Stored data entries
□ □ □
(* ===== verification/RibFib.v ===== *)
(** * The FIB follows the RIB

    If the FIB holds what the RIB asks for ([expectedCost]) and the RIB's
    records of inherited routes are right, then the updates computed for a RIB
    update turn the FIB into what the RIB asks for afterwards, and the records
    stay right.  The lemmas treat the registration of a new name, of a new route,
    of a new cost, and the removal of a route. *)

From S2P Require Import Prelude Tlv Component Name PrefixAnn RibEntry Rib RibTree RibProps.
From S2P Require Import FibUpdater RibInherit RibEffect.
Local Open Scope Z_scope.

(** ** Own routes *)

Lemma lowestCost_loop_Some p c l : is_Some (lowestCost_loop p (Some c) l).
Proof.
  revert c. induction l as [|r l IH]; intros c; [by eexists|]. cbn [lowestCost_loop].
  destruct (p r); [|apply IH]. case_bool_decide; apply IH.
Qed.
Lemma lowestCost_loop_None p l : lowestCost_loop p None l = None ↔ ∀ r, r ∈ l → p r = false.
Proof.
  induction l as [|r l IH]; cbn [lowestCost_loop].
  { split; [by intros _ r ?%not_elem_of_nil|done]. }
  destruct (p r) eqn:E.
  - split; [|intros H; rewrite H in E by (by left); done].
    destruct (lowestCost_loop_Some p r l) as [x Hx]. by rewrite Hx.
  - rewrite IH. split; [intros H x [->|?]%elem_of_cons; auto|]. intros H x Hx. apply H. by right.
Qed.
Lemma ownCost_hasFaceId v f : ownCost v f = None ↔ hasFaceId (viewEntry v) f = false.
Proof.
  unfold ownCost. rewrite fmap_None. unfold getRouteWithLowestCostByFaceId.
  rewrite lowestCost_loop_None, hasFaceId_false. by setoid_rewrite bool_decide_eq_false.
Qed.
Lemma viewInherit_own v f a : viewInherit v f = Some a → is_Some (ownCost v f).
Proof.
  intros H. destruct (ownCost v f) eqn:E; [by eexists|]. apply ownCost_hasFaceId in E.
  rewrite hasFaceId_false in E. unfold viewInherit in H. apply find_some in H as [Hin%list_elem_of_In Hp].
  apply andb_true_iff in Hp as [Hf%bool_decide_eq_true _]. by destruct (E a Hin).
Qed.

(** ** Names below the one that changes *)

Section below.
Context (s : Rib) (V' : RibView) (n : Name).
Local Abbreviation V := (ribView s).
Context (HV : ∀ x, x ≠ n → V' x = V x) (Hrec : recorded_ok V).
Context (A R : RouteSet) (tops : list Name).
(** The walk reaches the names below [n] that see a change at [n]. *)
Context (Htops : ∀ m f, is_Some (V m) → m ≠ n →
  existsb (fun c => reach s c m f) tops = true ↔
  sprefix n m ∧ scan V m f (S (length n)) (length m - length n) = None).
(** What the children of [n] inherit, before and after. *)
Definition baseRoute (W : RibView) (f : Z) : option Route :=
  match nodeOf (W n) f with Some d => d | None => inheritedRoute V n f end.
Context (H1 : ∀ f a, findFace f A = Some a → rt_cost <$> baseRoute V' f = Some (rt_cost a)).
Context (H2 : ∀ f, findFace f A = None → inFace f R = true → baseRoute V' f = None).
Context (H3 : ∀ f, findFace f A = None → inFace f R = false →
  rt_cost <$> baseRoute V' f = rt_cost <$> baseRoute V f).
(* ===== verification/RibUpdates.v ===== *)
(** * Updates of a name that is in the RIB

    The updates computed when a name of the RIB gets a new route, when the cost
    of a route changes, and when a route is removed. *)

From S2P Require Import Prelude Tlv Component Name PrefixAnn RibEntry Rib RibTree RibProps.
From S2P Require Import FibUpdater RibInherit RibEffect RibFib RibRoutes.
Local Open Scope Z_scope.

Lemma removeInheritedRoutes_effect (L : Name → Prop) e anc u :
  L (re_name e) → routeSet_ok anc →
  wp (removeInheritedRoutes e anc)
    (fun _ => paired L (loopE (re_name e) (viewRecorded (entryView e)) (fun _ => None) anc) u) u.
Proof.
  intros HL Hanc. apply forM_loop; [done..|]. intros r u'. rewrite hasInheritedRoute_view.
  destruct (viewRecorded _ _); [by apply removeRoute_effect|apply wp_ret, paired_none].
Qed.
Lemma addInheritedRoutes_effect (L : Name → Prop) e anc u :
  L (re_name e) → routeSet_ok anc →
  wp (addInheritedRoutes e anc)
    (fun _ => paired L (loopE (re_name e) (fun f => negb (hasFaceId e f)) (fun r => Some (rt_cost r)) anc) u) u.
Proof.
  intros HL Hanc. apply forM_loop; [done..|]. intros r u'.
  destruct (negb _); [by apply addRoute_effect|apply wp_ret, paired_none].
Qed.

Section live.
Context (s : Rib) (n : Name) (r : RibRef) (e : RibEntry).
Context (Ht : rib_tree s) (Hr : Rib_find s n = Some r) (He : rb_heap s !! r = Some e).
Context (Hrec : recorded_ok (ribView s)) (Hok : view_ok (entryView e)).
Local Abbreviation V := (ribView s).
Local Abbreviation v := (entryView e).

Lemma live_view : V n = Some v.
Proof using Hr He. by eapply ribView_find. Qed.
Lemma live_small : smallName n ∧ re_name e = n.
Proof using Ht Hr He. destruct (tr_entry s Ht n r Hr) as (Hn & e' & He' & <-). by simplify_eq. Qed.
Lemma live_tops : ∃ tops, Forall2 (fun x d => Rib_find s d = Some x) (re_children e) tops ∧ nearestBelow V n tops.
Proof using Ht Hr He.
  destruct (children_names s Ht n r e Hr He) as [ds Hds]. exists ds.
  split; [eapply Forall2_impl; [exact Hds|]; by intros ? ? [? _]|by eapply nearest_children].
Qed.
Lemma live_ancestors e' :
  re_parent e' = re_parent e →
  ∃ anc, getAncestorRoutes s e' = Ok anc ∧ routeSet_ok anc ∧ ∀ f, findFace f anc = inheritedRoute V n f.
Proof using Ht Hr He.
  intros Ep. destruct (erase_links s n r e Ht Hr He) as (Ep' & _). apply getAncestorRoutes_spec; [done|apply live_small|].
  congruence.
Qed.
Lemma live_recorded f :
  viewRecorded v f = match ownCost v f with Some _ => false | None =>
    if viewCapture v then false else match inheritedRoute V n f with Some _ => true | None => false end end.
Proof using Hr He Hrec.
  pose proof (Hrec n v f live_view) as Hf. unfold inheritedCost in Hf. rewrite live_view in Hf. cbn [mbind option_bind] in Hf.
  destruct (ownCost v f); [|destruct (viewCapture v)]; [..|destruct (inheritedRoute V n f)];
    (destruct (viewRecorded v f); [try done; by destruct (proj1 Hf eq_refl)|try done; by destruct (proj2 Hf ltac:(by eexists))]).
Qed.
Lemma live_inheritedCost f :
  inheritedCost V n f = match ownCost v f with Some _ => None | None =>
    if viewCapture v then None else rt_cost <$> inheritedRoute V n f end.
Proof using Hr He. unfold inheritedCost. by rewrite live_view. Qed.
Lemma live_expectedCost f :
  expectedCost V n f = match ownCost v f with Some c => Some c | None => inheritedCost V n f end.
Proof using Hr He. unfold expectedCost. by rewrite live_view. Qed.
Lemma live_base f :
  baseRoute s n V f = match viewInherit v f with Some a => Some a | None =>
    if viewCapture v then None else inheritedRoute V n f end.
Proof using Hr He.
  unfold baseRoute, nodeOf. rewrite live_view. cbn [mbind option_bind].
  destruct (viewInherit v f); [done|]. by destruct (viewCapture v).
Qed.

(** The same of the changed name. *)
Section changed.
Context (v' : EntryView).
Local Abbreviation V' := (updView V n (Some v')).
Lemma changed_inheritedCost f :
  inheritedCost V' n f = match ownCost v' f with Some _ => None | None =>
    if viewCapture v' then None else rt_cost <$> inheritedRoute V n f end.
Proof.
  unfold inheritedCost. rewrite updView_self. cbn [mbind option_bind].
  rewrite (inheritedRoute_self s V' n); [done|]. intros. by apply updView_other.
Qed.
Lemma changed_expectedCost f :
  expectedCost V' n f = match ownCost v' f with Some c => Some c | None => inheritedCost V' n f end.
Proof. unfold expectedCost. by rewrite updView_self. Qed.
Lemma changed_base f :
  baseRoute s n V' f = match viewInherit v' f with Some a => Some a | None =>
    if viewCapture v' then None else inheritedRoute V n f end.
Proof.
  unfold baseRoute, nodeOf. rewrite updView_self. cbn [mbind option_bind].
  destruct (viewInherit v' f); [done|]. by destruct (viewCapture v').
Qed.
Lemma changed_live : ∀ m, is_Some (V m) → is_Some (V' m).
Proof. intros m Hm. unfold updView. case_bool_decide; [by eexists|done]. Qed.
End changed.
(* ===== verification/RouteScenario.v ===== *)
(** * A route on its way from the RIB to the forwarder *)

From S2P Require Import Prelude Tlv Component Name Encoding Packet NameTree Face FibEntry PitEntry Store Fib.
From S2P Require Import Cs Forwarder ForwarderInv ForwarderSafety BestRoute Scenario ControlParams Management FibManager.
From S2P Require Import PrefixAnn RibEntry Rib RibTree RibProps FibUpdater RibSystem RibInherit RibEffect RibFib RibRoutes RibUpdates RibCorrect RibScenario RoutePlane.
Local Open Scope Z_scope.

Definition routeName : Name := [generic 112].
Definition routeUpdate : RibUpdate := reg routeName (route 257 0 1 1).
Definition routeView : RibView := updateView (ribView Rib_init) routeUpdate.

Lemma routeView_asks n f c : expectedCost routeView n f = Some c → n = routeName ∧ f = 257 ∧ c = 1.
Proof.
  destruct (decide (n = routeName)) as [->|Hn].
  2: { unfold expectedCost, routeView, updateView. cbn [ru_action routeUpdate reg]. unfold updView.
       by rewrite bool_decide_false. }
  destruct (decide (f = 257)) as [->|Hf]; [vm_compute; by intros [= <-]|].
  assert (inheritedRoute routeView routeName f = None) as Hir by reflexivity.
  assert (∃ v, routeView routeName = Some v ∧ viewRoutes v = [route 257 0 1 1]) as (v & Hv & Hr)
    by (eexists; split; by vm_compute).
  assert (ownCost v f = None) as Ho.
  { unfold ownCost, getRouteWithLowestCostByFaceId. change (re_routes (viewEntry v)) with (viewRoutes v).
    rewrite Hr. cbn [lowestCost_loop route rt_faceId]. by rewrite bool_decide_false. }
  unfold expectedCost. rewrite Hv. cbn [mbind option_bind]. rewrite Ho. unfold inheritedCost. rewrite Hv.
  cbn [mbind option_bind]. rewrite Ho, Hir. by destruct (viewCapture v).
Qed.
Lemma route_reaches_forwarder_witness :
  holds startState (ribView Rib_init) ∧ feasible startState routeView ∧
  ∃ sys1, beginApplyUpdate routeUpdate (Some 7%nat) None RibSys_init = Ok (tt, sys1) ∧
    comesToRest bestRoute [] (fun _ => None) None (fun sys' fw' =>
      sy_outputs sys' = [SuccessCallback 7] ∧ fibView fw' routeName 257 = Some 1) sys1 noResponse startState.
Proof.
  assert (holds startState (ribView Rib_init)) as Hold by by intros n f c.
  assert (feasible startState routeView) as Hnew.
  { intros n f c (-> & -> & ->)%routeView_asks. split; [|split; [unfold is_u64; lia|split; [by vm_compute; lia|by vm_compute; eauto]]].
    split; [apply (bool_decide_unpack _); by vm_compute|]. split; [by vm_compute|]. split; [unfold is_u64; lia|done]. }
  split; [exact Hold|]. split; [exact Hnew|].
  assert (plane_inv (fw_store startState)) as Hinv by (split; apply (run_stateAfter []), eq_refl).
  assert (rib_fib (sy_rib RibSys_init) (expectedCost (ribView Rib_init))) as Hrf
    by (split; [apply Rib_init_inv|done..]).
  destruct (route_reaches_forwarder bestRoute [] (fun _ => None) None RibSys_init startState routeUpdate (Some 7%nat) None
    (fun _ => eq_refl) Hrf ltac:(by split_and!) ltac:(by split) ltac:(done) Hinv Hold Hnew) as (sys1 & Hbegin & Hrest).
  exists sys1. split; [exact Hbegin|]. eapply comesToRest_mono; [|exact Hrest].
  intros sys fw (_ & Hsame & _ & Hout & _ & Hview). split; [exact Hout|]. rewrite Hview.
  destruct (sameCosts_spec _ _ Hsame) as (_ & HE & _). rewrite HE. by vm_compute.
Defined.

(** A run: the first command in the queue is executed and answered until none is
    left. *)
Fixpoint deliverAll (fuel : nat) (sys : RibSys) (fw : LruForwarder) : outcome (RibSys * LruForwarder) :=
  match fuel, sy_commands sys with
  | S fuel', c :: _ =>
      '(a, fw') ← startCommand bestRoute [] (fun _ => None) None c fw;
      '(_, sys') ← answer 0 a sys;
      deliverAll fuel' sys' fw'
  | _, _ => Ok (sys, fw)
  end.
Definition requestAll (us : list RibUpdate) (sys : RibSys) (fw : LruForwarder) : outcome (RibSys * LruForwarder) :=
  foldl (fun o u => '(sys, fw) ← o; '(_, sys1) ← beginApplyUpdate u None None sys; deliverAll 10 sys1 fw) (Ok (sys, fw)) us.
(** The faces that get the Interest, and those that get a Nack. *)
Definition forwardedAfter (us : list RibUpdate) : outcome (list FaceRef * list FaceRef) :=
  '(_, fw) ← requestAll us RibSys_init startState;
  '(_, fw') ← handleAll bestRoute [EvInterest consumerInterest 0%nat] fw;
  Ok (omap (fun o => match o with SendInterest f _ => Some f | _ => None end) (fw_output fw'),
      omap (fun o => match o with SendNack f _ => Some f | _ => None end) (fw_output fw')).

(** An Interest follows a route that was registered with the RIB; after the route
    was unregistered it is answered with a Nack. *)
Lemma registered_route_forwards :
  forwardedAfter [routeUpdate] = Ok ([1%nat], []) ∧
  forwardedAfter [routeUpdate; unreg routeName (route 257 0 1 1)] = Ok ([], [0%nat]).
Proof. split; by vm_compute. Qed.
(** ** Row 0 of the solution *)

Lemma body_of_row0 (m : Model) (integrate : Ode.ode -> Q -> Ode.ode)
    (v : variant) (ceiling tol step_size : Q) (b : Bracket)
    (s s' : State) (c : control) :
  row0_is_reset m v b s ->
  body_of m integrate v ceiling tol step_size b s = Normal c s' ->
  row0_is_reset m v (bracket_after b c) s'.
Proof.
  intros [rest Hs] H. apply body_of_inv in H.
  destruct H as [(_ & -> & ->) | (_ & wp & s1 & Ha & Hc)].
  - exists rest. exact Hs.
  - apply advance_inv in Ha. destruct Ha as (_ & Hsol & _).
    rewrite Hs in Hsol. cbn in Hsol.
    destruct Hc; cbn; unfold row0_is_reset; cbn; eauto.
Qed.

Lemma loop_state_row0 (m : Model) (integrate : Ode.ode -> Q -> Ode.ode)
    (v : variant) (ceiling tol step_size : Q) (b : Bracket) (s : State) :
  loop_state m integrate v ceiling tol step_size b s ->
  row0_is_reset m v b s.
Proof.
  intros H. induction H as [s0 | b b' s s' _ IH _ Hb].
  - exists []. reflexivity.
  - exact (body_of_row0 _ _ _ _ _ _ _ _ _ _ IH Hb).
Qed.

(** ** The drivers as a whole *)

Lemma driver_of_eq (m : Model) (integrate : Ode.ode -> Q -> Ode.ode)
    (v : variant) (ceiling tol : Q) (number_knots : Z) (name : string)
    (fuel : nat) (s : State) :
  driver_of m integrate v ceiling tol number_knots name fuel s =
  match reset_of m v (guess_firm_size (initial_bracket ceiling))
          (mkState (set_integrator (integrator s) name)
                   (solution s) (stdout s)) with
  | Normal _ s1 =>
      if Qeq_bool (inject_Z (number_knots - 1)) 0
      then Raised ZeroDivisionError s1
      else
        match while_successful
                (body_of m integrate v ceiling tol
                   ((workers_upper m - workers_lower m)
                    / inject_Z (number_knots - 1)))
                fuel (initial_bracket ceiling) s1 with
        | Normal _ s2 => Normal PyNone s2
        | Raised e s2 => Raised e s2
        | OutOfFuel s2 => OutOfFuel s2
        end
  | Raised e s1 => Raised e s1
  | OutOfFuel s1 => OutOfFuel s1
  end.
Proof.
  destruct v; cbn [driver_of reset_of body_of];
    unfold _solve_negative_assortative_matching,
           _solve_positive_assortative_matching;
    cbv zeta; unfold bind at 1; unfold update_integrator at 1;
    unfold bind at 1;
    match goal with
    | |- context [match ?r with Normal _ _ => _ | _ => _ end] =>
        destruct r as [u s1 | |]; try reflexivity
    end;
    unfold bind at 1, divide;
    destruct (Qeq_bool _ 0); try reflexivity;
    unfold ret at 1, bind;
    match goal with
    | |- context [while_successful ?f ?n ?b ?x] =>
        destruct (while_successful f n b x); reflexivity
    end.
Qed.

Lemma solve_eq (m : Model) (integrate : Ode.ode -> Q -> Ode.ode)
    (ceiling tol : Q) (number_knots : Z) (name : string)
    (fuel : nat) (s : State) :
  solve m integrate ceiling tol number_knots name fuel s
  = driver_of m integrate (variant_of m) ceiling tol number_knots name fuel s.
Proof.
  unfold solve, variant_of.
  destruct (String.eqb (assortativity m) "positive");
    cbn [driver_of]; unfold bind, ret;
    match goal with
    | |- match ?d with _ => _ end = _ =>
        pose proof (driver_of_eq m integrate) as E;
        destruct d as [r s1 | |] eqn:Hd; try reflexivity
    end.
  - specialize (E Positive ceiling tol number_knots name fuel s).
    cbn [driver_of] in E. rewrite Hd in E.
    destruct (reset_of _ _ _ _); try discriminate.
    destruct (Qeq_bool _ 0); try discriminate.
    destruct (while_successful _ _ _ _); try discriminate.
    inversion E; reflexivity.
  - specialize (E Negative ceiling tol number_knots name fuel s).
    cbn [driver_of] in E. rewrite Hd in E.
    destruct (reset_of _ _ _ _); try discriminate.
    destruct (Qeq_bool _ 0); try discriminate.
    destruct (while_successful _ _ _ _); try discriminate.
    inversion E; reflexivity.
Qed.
□ □ □
▶ Exercise directions: Lines with the string "loopE" in the data above: say how many there are, giving the number alone.

▶ Solved problem: 2